It’s time, and still it doesn’t click.
We are shown to a private room, and while they get Dom hooked up to every machine they have, I start making calls.
Family arrives sometime later. Our friend HJ is taking photos to document the moment. Dom starts pushing mid-morning.
Hours later, there’s a small problem. No emergency, but natural birth is no longer on the table. They take Dom away to prepare.
A nurse comes in and hands me an outfit. I put it on.
All morning, I had been waiting for our baby to be born, but there was no set time. It was still distant, still on the horizon. But now, I’m certain. In less than 30 minutes, we’re gonna have a child, and we’re gonna find out whether that child is a boy or a girl.

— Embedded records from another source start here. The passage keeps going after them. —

#[export] Instance noop_contract prompt : IoContract prompt IOSCHED_NONE (fun _ => True) noop_pool.
Proof.
  split.
  - by intros s p [? _].
  - intros s Hn. split; [done|]. cbn. pose proof (no_nodes_init (FifoHead IOSCHED_NONE) _ (no_nodes_init (DispatchHead IOSCHED_NONE) _ Hn)) as Hn'.
    split; [by apply no_nodes_wf|]. split; [intros k xs Hk _; by apply (Hn' k)|].
    exists []. split; [done|]. rewrite !view_init by (apply no_nodes_off; first [done|by apply no_nodes_init]). by rewrite decide_False, decide_True.
  - intros s p r n Hp Hr Hn. split; [by destruct Hp as (_ & ? & _)|]. by eapply noop_idle.
  - intros s p r k xs (_ & _ & Ho & _) Hk Hv. apply (Ho k); [done|]. rewrite list_elem_of_singleton. by destruct Hk as [-> | ->].
  - intros s s' p (Hc & Hwf & Ho & q & Hq & Hv) Hs. split; [by rewrite (ss_current _ _ _ Hs)|]. split; [apply Hs|].
    split; [by eapply only_lists_same|]. exists q. split; [done|]. by rewrite (ss_heads _ _ _ Hs).
  - intros s p r x pid mem Hp Hr _ _. pose proof (noop_idle s p r (QueueNode r) Hp Hr ltac:(by left)) as Hu.
    destruct Hp as (Hc & Hwf & Ho & q & Hq & Hv). unfold iosched_add_request. rewrite Hc. eexists. split; [done|].
    split; [done|]. left. unfold noop_add_request. split; [done|]. cbn [links set_links].
    pose proof (fun k => view_add_tail _ _ k _ _ Hwf Hu Hv ltac:(done)) as Hv'. split_and!.
    + by eapply links_wf_add_tail.
    + apply (only_lists_frame (links s) _ _ [QueueNode r]); [done|intros k [? _]%not_elem_of_cons [? _]%not_elem_of_cons; by rewrite Hv', !decide_False|intros k ->%list_elem_of_singleton; by rewrite Hv', decide_True].
    + exists (q ++ [r]). split; [by rewrite Hq, Permutation_cons_append|]. by rewrite Hv', decide_False, decide_True, fmap_app.
  - intros s p now (Hc & Hwf & Ho & q & Hq & Hv). unfold iosched_dispatch, noop_dispatch. rewrite Hc, (empty_spec _ _ _ Hv).
    destruct q as [|r q]; cbn [fmap list_fmap].
    + exists s, None. split; [done|]. split; [done|]. split; [intros _; by apply Permutation_nil_r|]. split; [done|]. split_and!; [done..|]. by exists [].
    + rewrite fmap_cons in Hv. rewrite (next_spec _ _ _ _ Hv). cbn [entry mbind exec_bind]. eexists _, (Some r). split; [done|]. split; [done|].
      exists q. split; [done|]. split; [done|]. cbn [links set_links].
      pose proof (fun k => view_del (QueueNode r) _ k _ _ Hwf Hv ltac:(left)) as Hv'. split_and!.
      * eapply links_wf_del; [done..|left].
      * apply (only_lists_frame (links s) _ _ []); [done|..]; intros k; [|by intros ?%elem_of_nil]. rewrite list_elem_of_singleton. intros.
        by rewrite Hv', decide_False.
      * exists q. split; [done|]. rewrite Hv', decide_True by done. by rewrite (filter_ne_middle (QueueNode r) [] _ (links_nodup _ Hwf _ _ Hv)).
Qed.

Matador is born. Matador is a boy.
I hold my son for the first time, show him to Dom.
The next several hours are a blur. Forms to sign. Things to learn. Diapers to change. When night comes, and everyone leaves, it’s just us in our room.
Dom falls asleep, exhausted.
I sit nearby in a chair holding Matador. The lights are down. He’s sleeping.
This is the moment it happens for me. This is the moment I realize there will be times when it will be just me and him. Seven billion people in the world, and right now, I’m the one who is taking care of this boy.
I’m responsible. I’m a father.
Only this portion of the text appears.